◆ **WHAT YOU NEED TO DO**
Be exact. Print each record as it stands.

DATASET section start

(** What the call leaves untouched, and what it adds. *)
Lemma fetch_series_data_frame (series_id start_date : string)
    (end_date : option string) (s : state) :
  let s' := snd (fetch_series_data E series_id start_date end_date s) in
  api_key s' = api_key s /\ data_dir s' = data_dir s /\ files s' = files s
  /\ saves s' = saves s /\ sleeps s' = sleeps s
  /\ write_attempts s' = write_attempts s
  /\ requests_sent s'
     = request_for E s series_id start_date end_date :: requests_sent s
  /\ clock_reads s'
     = match fetch_value E s series_id start_date end_date with
       | Some _ => S (reads_after_end s end_date)
       | None => reads_after_end s end_date
       end.
Proof.
  run_fetch.
  destruct (end_date_given end_date);
    cbn [fst snd api_key data_dir clock_reads requests_sent sleeps
         write_attempts files log set_log set_clock_reads set_requests_sent];
    match goal with
    | |- context [http_get E ?k ?r] => destruct (http_get E k r) as [|status b]
    end; try (repeat split; fail);
    cbn [fst snd is_request_exception];
    destruct ((400 <=? status) && (status <? 600))%bool%Z;
    try (repeat split; fail);
    destruct b as [| |[|o obs]]; try (repeat split; fail);
    cbn [fst snd is_request_exception];
    destruct (to_datetime E _); repeat split.
Qed.


(** A returned frame comes from a usable answer. *)
Lemma fetch_value_some (series_id start_date : string)
    (end_date : option string) (s : state) (df : dataframe) :
  fetch_value E s series_id start_date end_date = Some df ->
  exists status obs dates,
    http_get E (List.length (requests_sent s))
             (request_for E s series_id start_date end_date)
    = Response status (Observations obs)
    /\ error_status status = false
    /\ obs <> []
    /\ to_datetime E (map Raw.date obs) = Some dates
    /\ df = stamp series_id (now E (reads_after_end s end_date))
                  (clean E dates obs).
Proof.
  unfold fetch_value.
  destruct (http_get E _ _) as [|status b]; [discriminate|].
  destruct (error_status status) eqn:Hs; [discriminate|].
  destruct b as [| |[|o obs]]; try discriminate.
  destruct (to_datetime E _) as [dates|] eqn:Hd; [|discriminate].
  intros H; injection H as <-.
  exists status, (o :: obs), dates; repeat split; auto; discriminate.
Qed.

Lemma fetch_series_data_some (series_id start_date : string)
    (end_date : option string) (s s' : state) (df : dataframe) :
  fetch_series_data E series_id start_date end_date s = (Ok (Some df), s') ->
  fetch_value E s series_id start_date end_date = Some df.
Proof.
  intros H.
  pose proof (fetch_series_data_value series_id start_date end_date s) as Hv.
  rewrite H in Hv; simpl in Hv; congruence.
Qed.

End FetchFacts.

(** ** Rows chosen by position *)

Lemma take_rows_seq {A} (l2 : list A) :
  forall l1, take_rows (seq (List.length l1) (List.length l2)) (l1 ++ l2) = l2.
Proof.
  induction l2 as [|x l2 IH]; intros l1; [reflexivity|].
  cbn [List.length seq take_rows flat_map].
  rewrite nth_error_app2, Nat.sub_diag by lia; cbn [nth_error app].
  f_equal.
  specialize (IH (l1 ++ [x])).
  rewrite length_app, Nat.add_1_r, <- app_assoc in IH; exact IH.
Qed.

Lemma take_rows_all {A} (l : list A) :
  take_rows (seq 0 (List.length l)) l = l.
Proof. exact (take_rows_seq l []). Qed.

Lemma take_rows_perm {A} (idx : list nat) (l : list A) :
  Permutation idx (seq 0 (List.length l)) -> Permutation (take_rows idx l) l.
Proof.
  intros H; rewrite <- (take_rows_all l) at 2.
  unfold take_rows; apply Permutation_flat_map, H.
Qed.


Lemma take_rows_In {A} (idx : list nat) (l : list A) (x : A) :
  In x (take_rows idx l) -> In x l.
Proof.
  unfold take_rows; rewrite in_flat_map; intros (i & _ & Hx).
  destruct (nth_error l i) eqn:Hn; [|destruct Hx].
  destruct Hx as [<-|[]]; eapply nth_error_In; eauto.
Qed.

DATASET section end

◆ **ANSWER TO THIS PROBLEM**
(** What the call leaves untouched, and what it adds. *)
Lemma fetch_series_data_frame (series_id start_date : string)
    (end_date : option string) (s : state) :
  let s' := snd (fetch_series_data E series_id start_date end_date s) in
  api_key s' = api_key s /\ data_dir s' = data_dir s /\ files s' = files s
  /\ saves s' = saves s /\ sleeps s' = sleeps s
  /\ write_attempts s' = write_attempts s
  /\ requests_sent s'
     = request_for E s series_id start_date end_date :: requests_sent s
  /\ clock_reads s'
     = match fetch_value E s series_id start_date end_date with
       | Some _ => S (reads_after_end s end_date)
       | None => reads_after_end s end_date
       end.
Proof.
  run_fetch.
  destruct (end_date_given end_date);
    cbn [fst snd api_key data_dir clock_reads requests_sent sleeps
         write_attempts files log set_log set_clock_reads set_requests_sent];
    match goal with
    | |- context [http_get E ?k ?r] => destruct (http_get E k r) as [|status b]
    end; try (repeat split; fail);
    cbn [fst snd is_request_exception];
    destruct ((400 <=? status) && (status <? 600))%bool%Z;
    try (repeat split; fail);
    destruct b as [| |[|o obs]]; try (repeat split; fail);
    cbn [fst snd is_request_exception];
    destruct (to_datetime E _); repeat split.
Qed.


(** A returned frame comes from a usable answer. *)
Lemma fetch_value_some (series_id start_date : string)
    (end_date : option string) (s : state) (df : dataframe) :
  fetch_value E s series_id start_date end_date = Some df ->
  exists status obs dates,
    http_get E (List.length (requests_sent s))
             (request_for E s series_id start_date end_date)
    = Response status (Observations obs)
    /\ error_status status = false
    /\ obs <> []
    /\ to_datetime E (map Raw.date obs) = Some dates
    /\ df = stamp series_id (now E (reads_after_end s end_date))
                  (clean E dates obs).
Proof.
  unfold fetch_value.
  destruct (http_get E _ _) as [|status b]; [discriminate|].
  destruct (error_status status) eqn:Hs; [discriminate|].
  destruct b as [| |[|o obs]]; try discriminate.
  destruct (to_datetime E _) as [dates|] eqn:Hd; [|discriminate].
  intros H; injection H as <-.
  exists status, (o :: obs), dates; repeat split; auto; discriminate.
Qed.

Lemma fetch_series_data_some (series_id start_date : string)
    (end_date : option string) (s s' : state) (df : dataframe) :
  fetch_series_data E series_id start_date end_date s = (Ok (Some df), s') ->
  fetch_value E s series_id start_date end_date = Some df.
Proof.
  intros H.
  pose proof (fetch_series_data_value series_id start_date end_date s) as Hv.
  rewrite H in Hv; simpl in Hv; congruence.
Qed.

End FetchFacts.

(** ** Rows chosen by position *)

Lemma take_rows_seq {A} (l2 : list A) :
  forall l1, take_rows (seq (List.length l1) (List.length l2)) (l1 ++ l2) = l2.
Proof.
  induction l2 as [|x l2 IH]; intros l1; [reflexivity|].
  cbn [List.length seq take_rows flat_map].
  rewrite nth_error_app2, Nat.sub_diag by lia; cbn [nth_error app].
  f_equal.
  specialize (IH (l1 ++ [x])).
  rewrite length_app, Nat.add_1_r, <- app_assoc in IH; exact IH.
Qed.

Lemma take_rows_all {A} (l : list A) :
  take_rows (seq 0 (List.length l)) l = l.
Proof. exact (take_rows_seq l []). Qed.

Lemma take_rows_perm {A} (idx : list nat) (l : list A) :
  Permutation idx (seq 0 (List.length l)) -> Permutation (take_rows idx l) l.
Proof.
  intros H; rewrite <- (take_rows_all l) at 2.
  unfold take_rows; apply Permutation_flat_map, H.
Qed.


Lemma take_rows_In {A} (idx : list nat) (l : list A) (x : A) :
  In x (take_rows idx l) -> In x l.
Proof.
  unfold take_rows; rewrite in_flat_map; intros (i & _ & Hx).
  destruct (nth_error l i) eqn:Hn; [|destruct Hx].
  destruct Hx as [<-|[]]; eapply nth_error_In; eauto.
Qed.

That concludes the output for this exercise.